Stored data entries:
★ ★ ★ ★ ★

(** The descriptor is where [f] says, and no other file differs from [v0]. *)
Record at_state (f : fstate) (v : fsv) : Prop := {
  at_fd : lookup_fd v fd = Some (i, Ofd ino (offset f) fl);
  at_off : 0 <= offset f;
  at_data : content v ino = contents f;
  at_others : forall ino', ino' <> ino -> content v ino' = content v0 ino';
  at_names : v_names v = v_names v0
}.

(** [q] has printed [out] since [p], and then perhaps [rest]. *)
Definition prints (p q : proc K) (out : bytes) (rest : list event) : Prop :=
  exists pieces, trace q = trace p ++ (Out <$> pieces) ++ rest /\ concat pieces = out.

Lemma prints_none p q rest : trace q = trace p ++ rest -> prints p q [] rest.
Proof. by exists []. Qed.

Lemma prints_one p q s : trace q = trace p ++ [Out s] -> prints p q s [].
Proof. exists [s]. split; [done|]. cbn. by rewrite app_nil_r. Qed.

Lemma prints_trans p q r out out' rest : prints p q out [] -> prints q r out' rest -> prints p r (out ++ out') rest.
Proof.
  intros (ps & H1 & <-) (ps' & H2 & <-). exists (ps ++ ps'). split; [|by rewrite concat_app].
  rewrite H2, H1, fmap_app, app_nil_r, <- !app_assoc. done.
Qed.

(** A command was performed, or the process was stopped with the file as it was. *)
Definition commanded (r : option (fstate * bytes)) (f : fstate) (p : proc K) (o : outcome unit) (q : proc K) : Prop :=
  match r with
  | Some (f', out) => o = Ret tt /\ at_state f' (view (kern q)) /\ prints p q out []
  | None => stopped o /\ at_state f (view (kern q)) /\ exists rest, prints p q [] rest
  end.

Lemma number_accepted s v : number s = Some v <-> accepted s GN_ANY_BASE v.
Proof.
  unfold number, accepted. change (base_of GN_ANY_BASE) with 0. destruct (strtol s 0) as [z e r]. cbn [st_erange st_end st_value].
  split.
  - destruct r; [done|]. cbn [negb andb]. destruct (Nat.eqb_spec e (length s)) as [->|]; [|done]. cbn [andb].
    case_bool_decide; [|done]. by intros [= ->].
  - intros ([= -> -> ->] & Hs & _). cbn [negb andb]. rewrite Nat.eqb_refl, bool_decide_true by done. done.
Qed.

Lemma wp_getLong s arg (p : proc K) (Q : outcome Z -> proc K -> Prop) : c_string s ->
  (forall v, number s = Some v -> Q (Ret v) (Proc (kern p) 0 (trace p))) ->
  (number s = None -> forall o q rest, stopped o -> kern q = kern p -> trace q = trace p ++ rest -> Q o q) ->
  wp (getLong (Some s) GN_ANY_BASE (Some arg)) p Q.
Proof.
  intros Hs Hok Hno. unfold wp, getLong. destruct (getNum_cases (str "getLong") s GN_ANY_BASE (Some arg) p Hs) as [(v & Hv & ->)|[Hnone (e & m & ms & ->)]].
  - apply Hok. by apply number_accepted.
  - apply Hno with (rest := Err m :: ms); [|by left|done|done]. destruct (number s) as [v|] eqn:E; [|done]. apply number_accepted in E. by destruct (Hnone v).
Qed.

Lemma show_bytes_shown as_text buf (p : proc K) : exists q,
  show_bytes as_text buf p = (Ret tt, q) /\ kern q = kern p /\ prints p q (shown as_text buf) [].
Proof.
  revert p. induction buf as [|c buf IH]; intros p; [exists p; split_and!; [done|done|apply prints_none; by rewrite app_nil_r]|].
  cbn [show_bytes]. unfold shown. cbn [fmap list_fmap concat].
  set (s := if as_text then [if isprint c then c else "?"%char] else hex2 c ++ str " ").
  destruct (IH (Proc (kern p) (errno p) (trace p ++ [Out s]))) as (q & Hrun & Hk & Hp).
  exists q. split_and!; [|done|].
  - rewrite <- Hrun. unfold s. destruct as_text; done.
  - eapply prints_trans; [|exact Hp]. by apply prints_one.
Qed.

Lemma at_readable f v : at_state f v -> readable (Ofd ino (offset f) fl) = true.
Proof. done. Qed.

Lemma at_state_read f v bs : at_state f v -> at_state (FState (contents f) (offset f + strlen bs)) (v_read i (Ofd ino (offset f) fl) bs v).
Proof.
  intros [H1 H2 H3 H4 H5]. split; cbn [offset contents]; try done.
  - unfold v_read. erewrite lookup_set_ofd by done. by rewrite decide_True.
  - pose proof (strlen_nonneg bs). lia.
Qed.

Lemma at_state_write f v bs : at_state f v ->
  at_state (FState (overwrite (contents f) (Z.to_nat (offset f)) bs) (offset f + strlen bs)) (v_write i (Ofd ino (offset f) fl) bs v).
Proof.
  intros [H1 H2 H3 H4 H5]. unfold v_write, write_offset. cbn [o_flags o_off o_ino]. rewrite Happend. split; cbn [offset contents].
  - erewrite lookup_set_ofd by exact H1. by rewrite decide_True.
  - pose proof (strlen_nonneg bs). lia.
  - by rewrite content_set_ofd, content_set, H3.
  - intros ino' Hne. rewrite content_set_ofd, content_set_ne by done. by apply H4.
  - done.
Qed.

Lemma at_state_seek f v off : at_state f v -> 0 <= off -> at_state (FState (contents f) off) (v_seek i (Ofd ino (offset f) fl) off v).
Proof.
  intros [H1 H2 H3 H4 H5] Ho. split; cbn [offset contents]; try done.
  unfold v_seek. erewrite lookup_set_ofd by done. by rewrite decide_True.
Qed.

(** After an error nothing is printed but messages, and the file is as before. *)
Lemma commanded_stopped f p o q rest : at_state f (view (kern q)) -> stopped o -> trace q = trace p ++ rest -> commanded None f p o q.
Proof. intros Hf Ho Ht. split_and!; [done|done|]. exists rest. by apply prints_none. Qed.

Lemma wp_stopped_errExit f msg (p q : proc K) rest : at_state f (view (kern q)) -> trace q = trace p ++ rest ->
  wp (errExit msg) q (commanded None f p).
Proof.
  intros Hf Ht. apply wp_errExit. intros o e Ho. eapply commanded_stopped; [done|done|]. cbn. rewrite Ht. by rewrite <- app_assoc.
Qed.

Lemma wp_read_command arg as_text f (p : proc K) : c_string (drop 1 arg) -> at_state f (view (kern p)) ->
  wp (read_command malloc_ok fd arg as_text) p (commanded (c ← CRead as_text ∘ u64 <$> number (drop 1 arg); perform malloc_ok arg c f) f p).
Proof.
  intros Hs Hf. apply wp_bind, wp_getLong; [done| |].
  2: { intros -> o q rest Ho Hk Ht. destruct Ho as [-> | ->]; (eapply commanded_stopped; [by rewrite Hk|by (left + right)|done]). }
  intros v ->. cbn [fmap option_fmap option_map mbind option_bind compose perform]. set (len := u64 v). apply wp_bind.
  destruct (malloc_ok len).
  2: { apply wp_bind, wp_set_errno. cbn [kern errno trace]. eapply wp_mono; [apply (wp_stopped_errExit f (str "malloc") p _ []); [done|by rewrite app_nil_r]|].
    intros o q (Ho & Hq & Hp). by destruct Ho as [-> | ->]; (split; [by (left + right)|]). }
  apply wp_ret, wp_bind. cbn [kern].
  assert (0 <= len) as Hlen by (apply (wrap_u_range 64 v); lia).
  eapply wp_read_full; [by apply at_fd|by apply Hread|done|]. cbn [kern o_off o_ino trace errno]. rewrite (at_data _ _ Hf).
  intros bs k' -> Hk. set (buf := take (Z.to_nat len) (drop (Z.to_nat (offset f)) (contents f))) in *.
  pose proof (at_state_read f _ buf Hf) as Hf'. rewrite <- Hk in Hf'.
  pose proof (strlen_nonneg buf) as Hb. destruct (Z.eqb_spec (strlen buf) (-1)); [lia|].
  destruct (Z.eqb_spec (strlen buf) 0) as [E|E].
  - apply strlen_nil in E. rewrite E in *. apply wp_printf. split_and!; [done|done|]. by apply prints_one.
  - destruct (show_bytes_shown as_text buf (Proc k' 0 (trace p ++ [Out (arg ++ str ": ")]))) as (q & Hrun & Hkq & Hpq).
    apply wp_bind, wp_printf. cbn [kern errno trace]. apply wp_bind. unfold wp. rewrite Hrun. cbn [fst snd].
    unfold printf, modify. cbn [fst snd]. split_and!; [done|cbn; by rewrite Hkq|].
    destruct buf as [|c buf']; [done|].
    rewrite (app_assoc arg). eapply prints_trans; [by apply (prints_one p (Proc k' 0 (trace p ++ [Out (arg ++ str ": ")])))|]. eapply prints_trans; [exact Hpq|]. by apply prints_one.
Qed.

Lemma wp_write_command arg f (p : proc K) : at_state f (view (kern p)) ->
  wp (write_command fd arg) p (commanded (perform malloc_ok arg (CWrite (drop 1 arg)) f) f p).
Proof.
  intros Hf. apply wp_bind. eapply wp_write_full; [by apply at_fd|by apply Hwrite|]. intros k' Hk.
  pose proof (at_state_write f _ (drop 1 arg) Hf) as Hf'. rewrite <- Hk in Hf'.
  pose proof (strlen_nonneg (drop 1 arg)). destruct (Z.eqb_spec (strlen (drop 1 arg)) (-1)); [lia|].
  apply wp_printf. split_and!; [done|done|]. by apply prints_one.
Qed.

Lemma wp_seek_command arg f (p : proc K) : c_string (drop 1 arg) -> at_state f (view (kern p)) ->
  wp (seek_command fd arg) p (commanded (c ← CSeek <$> number (drop 1 arg); perform malloc_ok arg c f) f p).
Proof.
  intros Hs Hf. apply wp_bind, wp_getLong; [done| |].
  2: { intros -> o q rest Ho Hk Ht. destruct Ho as [-> | ->]; (eapply commanded_stopped; [by rewrite Hk|by (left + right)|done]). }
  intros v ->. cbn [fmap option_fmap option_map mbind option_bind perform]. apply wp_bind.
  destruct (Z.leb_spec 0 v) as [Hv|Hv].
  - eapply wp_lseek_full; [by apply at_fd|done|]. cbn [kern trace errno seek_target Z.eqb SEEK_SET]. intros k' Hk.
    pose proof (at_state_seek f _ v Hf Hv) as Hf'. rewrite <- Hk in Hf'. destruct (Z.eqb_spec v (-1)); [lia|].
    apply wp_printf. split_and!; [done|done|]. by apply prints_one.
  - apply wp_flseek; cbn [kern trace errno].
    + intros i' o k' _ Ht _. unfold seek_target in Ht. cbn in Ht. lia.
    + intros e k' Hk. change (-1 =? -1) with true. cbv iota. apply (wp_stopped_errExit f (str "lseek") p _ []); [cbn; by rewrite Hk|by rewrite app_nil_r].
Qed.

Lemma wp_command arg f (p : proc K) : c_string arg -> at_state f (view (kern p)) ->
  wp (command malloc_ok fd arg) p (commanded (interpret_one malloc_ok arg f) f p).
Proof.
  intros Hs Hf.
  assert (forall msg, wp (cmdLineErr msg) p (commanded None f p)) as Hno.
  { intros msg. apply wp_bind, wp_eprintf. eapply commanded_stopped; [exact Hf|by left|done]. }
  destruct arg as [|c s]; [apply Hno|]. unfold interpret_one, command, decode.
  assert (c_string s) as Hs' by (intros Hin; apply Hs; by right).
  destruct (Ascii.eqb c "r"); [by apply wp_read_command|]. destruct (Ascii.eqb c "R"); [by apply wp_read_command|].
  destruct (Ascii.eqb c "w"); [by apply wp_write_command|]. destruct (Ascii.eqb c "s"); [by apply wp_seek_command|]. apply Hno.
Qed.

Lemma wp_commands args f (p : proc K) : Forall c_string args -> at_state f (view (kern p)) ->
  wp (commands malloc_ok fd args) p (fun o q =>
    let '(ok, f', out) := interpret malloc_ok args f in
    at_state f' (view (kern q)) /\ (if ok then o = Ret tt else stopped o) /\ exists rest, prints p q out rest /\ (ok = true -> rest = [])).
Proof.
  intros Hargs. revert f p. induction Hargs as [|arg args Harg _ IH]; intros f p Hf.
  - apply wp_ret. cbn. split_and!; [done|done|]. exists []. split; [|done]. apply prints_none. by rewrite app_nil_r.
  - cbn [commands interpret]. apply wp_bind. eapply wp_mono; [by apply wp_command|]. intros o q Hc.
    destruct (interpret_one malloc_ok arg f) as [[f1 out1]|].
    + destruct Hc as (-> & Hf1 & Hp1). eapply wp_mono; [by apply IH|]. intros o2 q2. destruct (interpret malloc_ok args f1) as [[ok f2] out2].
      intros (Hf2 & Ho & rest & Hp2 & Hr). split_and!; [done|done|]. exists rest. split; [by eapply prints_trans|done].
    + destruct Hc as (Ho & Hf1 & rest & Hp). destruct Ho as [-> | ->]; (split_and!; [done|by (left + right)|by exists rest]).
Qed.
End Refine.

Section Main.
Context `{!Messages} {K : Type} `{!FileIO K, !FileLaws K, !ReliableLaws K} (malloc_ok : Z -> bool).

★ ★ ★ ★ ★

[Work to complete]: The lines above from the one with "Definition commanded (r" through the one with "- destruct r;" are to be duplicated exactly, ends included, with nothing added.

[Exercise answer]:
Definition commanded (r : option (fstate * bytes)) (f : fstate) (p : proc K) (o : outcome unit) (q : proc K) : Prop :=
  match r with
  | Some (f', out) => o = Ret tt /\ at_state f' (view (kern q)) /\ prints p q out []
  | None => stopped o /\ at_state f (view (kern q)) /\ exists rest, prints p q [] rest
  end.

Lemma number_accepted s v : number s = Some v <-> accepted s GN_ANY_BASE v.
Proof.
  unfold number, accepted. change (base_of GN_ANY_BASE) with 0. destruct (strtol s 0) as [z e r]. cbn [st_erange st_end st_value].
  split.
  - destruct r; [done|]. cbn [negb andb]. destruct (Nat.eqb_spec e (length s)) as [->|]; [|done]. cbn [andb].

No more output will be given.